Another moment in his career that Sami remembers and hold high is when he reached the Tour final in the squash PSA tour (equivalent to tennis ATP) in India. The Best 8 players in the world with most points are included. To be able to have a full-time career in squash you not only need to work very closely with sponsors. During his career Sami negotiated contacts with sponsors and organized events in Finland as well as abroad. It taught him how to handle people, operating projects, and plan work.
Sami Elopuro against the number one player in the world, Pakistan's Jahangir Khan in October 1991 in Espoo.
Ending the career
One of Sami’s sponsors was a family-owned IT-company. When Sami told them it was time to end the career as a squash player, they instantly offered him a job.
“They had seen how I was as a businessman with all the job I hade been doing to be able to have my career, and perhaps they saw the possibility to turn my competitive instinct to business”.
Sami hates losing, whether it’s on court, at work or even playing with the kids. But as much as he hates losing, he loves winning and being part of a good team. He sees many similarities between the job as a professional squash player and the job as a leader at work.
Being a leader
Being a professional in sports you need to set up goals and keep the focus on your target. You can’t reach the goal directly without taking small steps on the way. And to succeed you need to be honest to yourself and the people around you. If you start lying to yourself or pretend you have done as hard as you could when you know you didn’t, you won’t succeed.

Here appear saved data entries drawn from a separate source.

(** * Tablet schema descriptors of the storage engine

    A shallow embedding of [be/src/storage/tablet_schema.h]: the column
    descriptor [TabletColumn] with its packed flag byte and its optional
    [ExtraFields] block, and the schema descriptor [TabletSchema] with its
    sort-key list, its set view and its unique-id index.

    Integers are modelled as [Z] with the truncation of the C++ member
    type written out; vector ordinals ([ColumnId], [size_t] indexes) are
    [nat], since the header performs no arithmetic on them.  A [std::string]
    is its content together with the capacity of its buffer, because
    [mem_usage] reads the capacity. *)

From Stdlib Require Import ZArith String Ascii Bool List.
From stdpp Require Import base option list gmap.

Local Open Scope Z_scope.

(** ** What the header takes from the C++ implementation *)

(** The header computes with [sizeof] of its two classes and with
    [std::string::capacity]; these are fixed by the compiler and the
    standard library, not by the header.  [string_capacity n] is the
    capacity of a [std::string] freshly built from [n] characters; the
    C++ standard only promises that it is at least [n].
    [string_move_capacity dest_capacity src_capacity src_size] is the
    capacity of a string after the move assignment [dest = std::move(src)]:
    the standard leaves open whether the destination takes over the
    source's buffer or keeps its own. *)
Class Platform : Type := {
  sizeof_TabletColumn : Z;
  sizeof_TabletSchema : Z;
  string_capacity : nat -> Z;
  string_move_capacity : Z -> Z -> nat -> Z;
}.
(** On the sample registry a frame of S_LOGIN meets the hook of order 0, then
    the wildcard hook of order 5, then the hook of S_LOGIN of order 5. *)
Example sample_registry_sequence :
  h_id <$> iterateHooks (hooks sample_registry !! CWild) (hooks sample_registry !! COp 4660)
  = [2; 1; 0]%nat.
Proof. vm_compute. reflexivity. Qed.

(** ** [hook] and [unhook] *)

Section hook_facts.
Context {World : Type}.
Implicit Types (ordering : list (@HookGroup World)) (h hook : @Hook World)
  (g : @HookGroup World) (d : @Dispatch World).

(** [max_keys] is the greatest key. *)
Lemma max_list_spec (l : list Z) :
  match foldr (λ k acc, Some (match acc with Some m => Z.max k m | None => k end)) None l with
  | Some m => m ∈ l ∧ ∀ k, k ∈ l → k ≤ m
  | None => l = []
  end.
Proof.
  induction l as [|x l IH]; simpl; [done|].
  destruct (foldr _ None l) as [m|].
  - destruct IH as [Hm Hmax]. split.
    + destruct (Z.max_spec x m) as [[_ ->] | [_ ->]]; [by right | by left].
    + intros k [->|Hk]%elem_of_cons; [lia|]. specialize (Hmax k Hk). lia.
  - subst l. split; [by left|]. intros k [->|Hk]%elem_of_cons; [lia|].
    by apply elem_of_nil in Hk.
Qed.

Lemma max_keys_Some {A : Type} (defs : gmap Z A) latest :
  max_keys defs = Some latest →
  is_Some (defs !! latest) ∧ ∀ v, is_Some (defs !! v) → v ≤ latest.
Proof.
  unfold max_keys. pose proof (max_list_spec (elements (dom defs))) as H.
  intros Heq. rewrite Heq in H. destruct H as [Hin Hmax]. split.
  - by apply elem_of_dom, elem_of_elements.
  - intros v Hv. by apply Hmax, elem_of_elements, elem_of_dom.
Qed.

Lemma max_keys_None {A : Type} (defs : gmap Z A) : max_keys defs = None → defs = ∅.
Proof.
  unfold max_keys. pose proof (max_list_spec (elements (dom defs))) as H.
  intros Heq. rewrite Heq in H.
  apply elements_empty_inv in H. apply leibniz_equiv in H. by apply dom_empty_inv_L.
Qed.

(** A version above the latest one has no definition. *)
Lemma newer_than_latest codec name latest v :
  latestDefVersion codec !! name = Some (Some latest) → latest < v →
  find_definition codec name (VerNum v) = None
  ∧ latest_greater codec name (VerNum v) = false.
Proof.
  intros Hlatest Hv. unfold latest_greater. rewrite Hlatest. split.
  - unfold latestDefVersion in Hlatest. rewrite lookup_fmap in Hlatest.
    unfold find_definition. destruct (messages codec !! name) as [defs|]; [|done].
    simpl in Hlatest. injection Hlatest as Hl.
    apply max_keys_Some in Hl as [_ Hmax].
    destruct (defs !! v) as [s|] eqn:Hs; [|done].
    specialize (Hmax v ltac:(by eexists)). lia.
  - destruct (Z.ltb_spec v latest); [lia|done].
Qed.
(** X12.  Once [add] has copied the component, the command succeeds in two
    cases: the component has no [styles.css], and then nothing more is
    written (the global stylesheet may even be missing); or it has one and
    the global stylesheet is a file, and then the stylesheet ends up with
    the merged text.  In both the success is reported and the scratch
    directory is cleaned up. *)
Theorem add_succeeds (env : Env) (component : string) (st s : State) :
  (Part001.add_prepare env component ;; Part001.add_install env component)
    (logged (EvSpinner Start "Fetching component...") st) = (Normal tt, s) ->
  let css := path_join (Part001.componentPath env component) ["styles.css"] in
  let report := EvSpinner Succeed ("Successfully added " ++ component ++
                                   " component to src/components/" ++ component) in
  let final := exec (Part001.add env component) st in
  (exists_at css (fs s) = false ->
   final = cleaned env (mkState (fs s) (log s ++ [EvFs PathExists css; report])%list)) /\
  (forall componentStyles globalStyles,
     lookup css (fs s) = Some (File componentStyles) ->
     lookup (Part001.globalStylePath env) (fs s) = Some (File globalStyles) ->
     In report (log final) /\
     lookup (Part001.globalStylePath env) (fs final)
     = Some (File (merged globalStyles componentStyles))).
Proof.
  intros Prep css report final. subst css report final. split.
  - intros NoCss. run_command. unfold Part001.add_body.
    rewrite <- bind_assoc_run. unfold Part001.add_finish.
    rewrite mergeStyles_v2.
    rewrite (add_succeeds_after_merge _ _ _ s _ _ Prep
               (mergeStyles_at_skips _ _ s NoCss)).
    unfold logged; simpl. rewrite <- app_assoc. reflexivity.
  - intros f g Lf Lg.
    destruct (mergeStyles_at_result (Part001.globalStylePath env)
                (Part001.componentPath env component) f
                (global_not_root_v2 env)
                ltac:(rewrite global_path_v2;
                      apply (fragment_not_global _ (cwd env) ["src"; "styles"]))
                s g Lf Lg) as (s' & Run & G & _).
    run_command. unfold Part001.add_body.
    rewrite <- bind_assoc_run. unfold Part001.add_finish.
    rewrite mergeStyles_v2.
    rewrite (add_succeeds_after_merge _ _ _ s s' _ Prep Run).
    split.
    + apply cleaned_log. unfold logged; simpl.
      apply in_or_app; right; left; reflexivity.
    + rewrite cleaned_keeps by apply scratch_apart_global_v2. exact G.
Qed.

Lemma add_succeeds_witness :
  lookup (Part001.globalStylePath Sample.env)
         (fs (exec (Part001.add Sample.env "button") Sample.initialised))
  = Some (File (".btn{}" ++ newline ++ ".btn{}" ++ newline)).
Proof.
  destruct (add_succeeds Sample.env "button" Sample.initialised _ eq_refl)
    as [_ Styled].
  exact (proj2 (Styled _ _ eq_refl eq_refl)).
Defined.

(** ** The rewrite of the tailwind configuration *)

Lemma replace_content_eq (s : string) :
  replace_content s =
  match match_content s with
  | Some rest => content_replacement ++ rest
  | None =>
      match s with
      | EmptyString => EmptyString
      | String c s' => String c (replace_content s')
      end
  end.
Proof. destruct s; reflexivity. Qed.

Lemma match_content_eq (s : string) :
  match_content s = if prefix "content:" s then bracketed (drop 8 s) else None.
Proof. reflexivity. Qed.

Lemma match_replacement (rest : string) :
  match_content (content_replacement ++ rest) = Some rest.
Proof. reflexivity. Qed.

Lemma includes_false_prefix (s t : string) :
  includes s t = false -> prefix t s = false.
Proof.
  destruct s; cbn [includes]; intros H; apply orb_false_iff in H; tauto.
Qed.

Lemma includes_false_tail (c : ascii) (s t : string) :
  includes (String c s) t = false -> includes s t = false.
Proof. cbn [includes]. intros H. apply orb_false_iff in H. tauto. Qed.

(** X13.  A configuration text in which ["content:"] does not occur is left
    as it is by the rewrite of [modifyTailwindConfig]. *)
Theorem replace_content_without_key (config : string) :
  includes config "content:" = false -> replace_content config = config.
Proof.
  induction config as [|c s IH]; intros H; [reflexivity|].
  rewrite replace_content_eq, match_content_eq.
  rewrite (includes_false_prefix _ _ H).
  now rewrite IH by (eapply includes_false_tail; eauto).
Qed.

Lemma replace_content_without_key_witness :
  replace_content "module.exports = { theme: {} }" = "module.exports = { theme: {} }".
Proof. exact (replace_content_without_key "module.exports = { theme: {} }" eq_refl). Defined.

(** The rewrite changes one stretch of the text or nothing. *)
Lemma replace_content_shape (s : string) :
  replace_content s = s \/
  exists pre m rest,
    s = pre ++ m /\ match_content m = Some rest /\
    replace_content s = pre ++ content_replacement ++ rest.
Proof.
  induction s as [|c s IH].
  - left. reflexivity.
  - rewrite replace_content_eq.
    destruct (match_content (String c s)) as [rest|] eqn:Mc.
    + right. exists EmptyString, (String c s), rest. auto.
    + destruct IH as [-> | (pre & m & rest & -> & Mm & ->)].
      * left. reflexivity.
      * right. exists (String c pre), m, rest. auto.
Qed.

(** Behind a text that does not hold the character [x], a pattern made of
    other characters ends within the text or not at all. *)
Lemma prefix_app_other (pat u : string) (x : ascii) (X : string) :
  pat <> EmptyString ->
  (forall a b, pat = a ++ String x b -> False) ->
  prefix pat (u ++ String x X) = prefix pat u.
Proof.
  revert u. induction pat as [|p pat IH]; intros u N Other; [congruence|].
  destruct u as [|c u]; simpl.
  - destruct (ascii_dec p x) as [->|Npx]; [|reflexivity].
    exfalso. apply (Other EmptyString pat). reflexivity.
  - destruct (ascii_dec p c) as [_|_]; [|reflexivity].
    destruct pat as [|q pat']; [destruct u; reflexivity|].
    apply IH; [discriminate|].
    intros a b E. apply (Other (String p a) b). simpl. now rewrite E.
Qed.

Lemma key_tail_has_no_c (a b : string) : "ontent:" = a ++ String "c" b -> False.
Proof.
  repeat (destruct a as [|? a]; simpl; [discriminate|];
          intros E; injection E as _ E; revert E).
  destruct a; discriminate.
Qed.

Lemma prefix_key_app (u : string) (X : string) :
  u <> EmptyString ->
  prefix "content:" (u ++ String "c" X) = prefix "content:" u.
Proof.
  intros N. destruct u as [|c u]; [congruence|].
  change (String c u ++ String "c" X) with (String c (u ++ String "c" X)).
  cbn [prefix].
  destruct (ascii_dec "c" c) as [_|_]; [|reflexivity].
  apply (prefix_app_other "ontent:" u "c" X); [discriminate|].
  exact key_tail_has_no_c.
Qed.

Lemma after_first_app (c : ascii) (v X : string) :
  after_first c X <> None -> after_first c (v ++ X) <> None.
Proof.
  intros H. induction v as [|d v IH]; simpl; [assumption|].
  destruct (Ascii.eqb c d); [discriminate | assumption].
Qed.

Lemma bracketed_app (v X1 X2 : string) :
  closes X1 -> closes X2 ->
  bracketed (v ++ X1) = None -> bracketed (v ++ X2) = None.
Proof.
  intros [[r1 ->] C1] [[r2 ->] C2].
  induction v as [|d v IH]; intros H.
  - reflexivity.
  - unfold bracketed in *. simpl in *.
    destruct (is_space d); [exact (IH H)|].
    destruct (Ascii.eqb d "[") eqn:E; [|reflexivity].
    exfalso. revert H. now apply after_first_app.
Qed.

Lemma match_content_app (u X1 X2 : string) :
  u <> EmptyString -> closes X1 -> closes X2 ->
  match_content (u ++ X1) = None -> match_content (u ++ X2) = None.
Proof.
  intros N G1 G2. rewrite !match_content_eq.
  destruct G1 as [[r1 E1] C1]. destruct G2 as [[r2 E2] C2]. subst X1 X2.
  rewrite !prefix_key_app by assumption.
  destruct (prefix "content:" u) eqn:P; [|reflexivity].
  apply prefix_split in P as [v ->].
  change (drop 8 (("content:" ++ v) ++ String "c" r1)) with (v ++ String "c" r1).
  change (drop 8 (("content:" ++ v) ++ String "c" r2)) with (v ++ String "c" r2).
  apply bracketed_app; split; eauto.
Qed.

Lemma skip_space_keeps_bracket (b : string) :
  after_first "]" (skip_space b) <> None -> after_first "]" b <> None.
Proof.
  induction b as [|d b IH]; cbn [skip_space after_first]; [auto|].
  destruct (is_space d) eqn:S; cbn [after_first]; [|auto].
  intros H. destruct (Ascii.eqb "]" d) eqn:E; [discriminate | auto].
Qed.

Lemma matched_closes (m rest : string) : match_content m = Some rest -> closes m.
Proof.
  rewrite match_content_eq.
  destruct (prefix "content:" m) eqn:P; [|discriminate].
  apply prefix_split in P as [b ->].
  change (drop 8 ("content:" ++ b)) with b.
  unfold bracketed. intros H. split; [eexists; reflexivity|].
  change (after_first "]" b <> None).
  apply skip_space_keeps_bracket.
  destruct (skip_space b) as [|c r]; [discriminate|].
  destruct (Ascii.eqb c "[") eqn:E; [|discriminate].
  apply Ascii.eqb_eq in E. subst c. simpl. now rewrite H.
Qed.

Lemma replacement_closes (rest : string) : closes (content_replacement ++ rest).
Proof. split; [eexists; reflexivity | discriminate]. Qed.

(** X14.  The rewrite of [modifyTailwindConfig] is idempotent: the text it
    produces is left as it is by a second rewrite. *)
Theorem replace_content_idempotent (config : string) :
  replace_content (replace_content config) = replace_content config.
Proof.
  induction config as [|c s IH]; [reflexivity|].
  rewrite (replace_content_eq (String c s)).
  destruct (match_content (String c s)) as [rest|] eqn:Mc.
  - now rewrite replace_content_eq, match_replacement.
  - rewrite replace_content_eq.
    assert (Mc' : match_content (String c (replace_content s)) = None).
    { destruct (replace_content_shape s) as [-> | (pre & m & rest & -> & Mm & ->)];
        [assumption|].
      apply (match_content_app (String c pre) m (content_replacement ++ rest));
        [discriminate | eapply matched_closes; eauto | apply replacement_closes
        | assumption]. }
    rewrite Mc'. now rewrite IH.
Qed.

(** ** Copying a component *)

Lemma Node_induction (P : Node -> Prop) :
  (forall c, P (File c)) ->
  (forall es, Forall (fun kc => P (snd kc)) es -> P (Dir es)) ->
  forall n, P n.
Proof.
  intros HF HD. fix IH 1. intros [c|es]; [apply HF|].
  apply HD. induction es as [|kc es IHes]; constructor; [apply IH | exact IHes].
Qed.

Lemma overlay_dir (es : list (string * Node)) (dst : option Node) :
  overlay (Dir es) dst =
  match dst with
  | Some (File _) => (false, dst)
  | _ =>
      let '(ok, ds') :=
        overlay_entries es (match dst with Some (Dir ds) => ds | _ => [] end) in
      (ok, Some (Dir ds'))
  end.
Proof.
  assert (G : forall es ds,
             (fix go (es : list (string * Node)) (ds : list (string * Node))
                {struct es} : bool * list (string * Node) :=
                match es with
                | [] => (true, ds)
                | (k, child) :: es' =>
                    match overlay child (assoc k ds) with
                    | (true, Some c) => go es' (set_assoc k c ds)
                    | (true, None) => go es' ds
                    | (false, Some c) => (false, set_assoc k c ds)
                    | (false, None) => (false, ds)
                    end
                end) es ds = overlay_entries es ds).
  { induction es0 as [|[k child] es' IH]; intros ds; [reflexivity|].
    simpl. destruct (overlay child (assoc k ds)) as [[|] [c|]]; auto. }
  destruct dst as [[c|ds]|]; simpl; try reflexivity; now rewrite G.
Qed.

Lemma assoc_in {A : Type} (k : string) (v : A) (l : list (string * A)) :
  assoc k l = Some v -> In (k, v) l.
Proof.
  induction l as [|[k0 v0] l IH]; simpl; [discriminate|].
  destruct (String.eqb_spec k k0) as [->|N].
  - intros E. injection E as ->. now left.
  - intros E. right. auto.
Qed.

Sami has been a leader at Ingram Micro in Finland since 2015 and he appreciates being part of a Nordic and Global organization where he can be very operational. He is a hands-on person who likes to be involved. Still, he points out the importance of the employee’s taking responsibility for their own development.
“When I was on top of my career my coach didn’t do the training programs, I had to do it myself. Then we looked at them and maybe did some adjustments, and in the end we both believed in them. It’s the same at work. You need to make people aware of how to train themselves and the importance of believing in their targets. Then you can go for it 100% and succeed.”
Today, Sami is also coaching the number 1 squash player in Finland. His body finally realized how much he has been training, and now his knees are preventing him from running. That doesn’t stop Sami from being active at the gym and playing paddle. Sami love sports, loves competing and loves winning. Whether it’s a game of sports or a deal in business.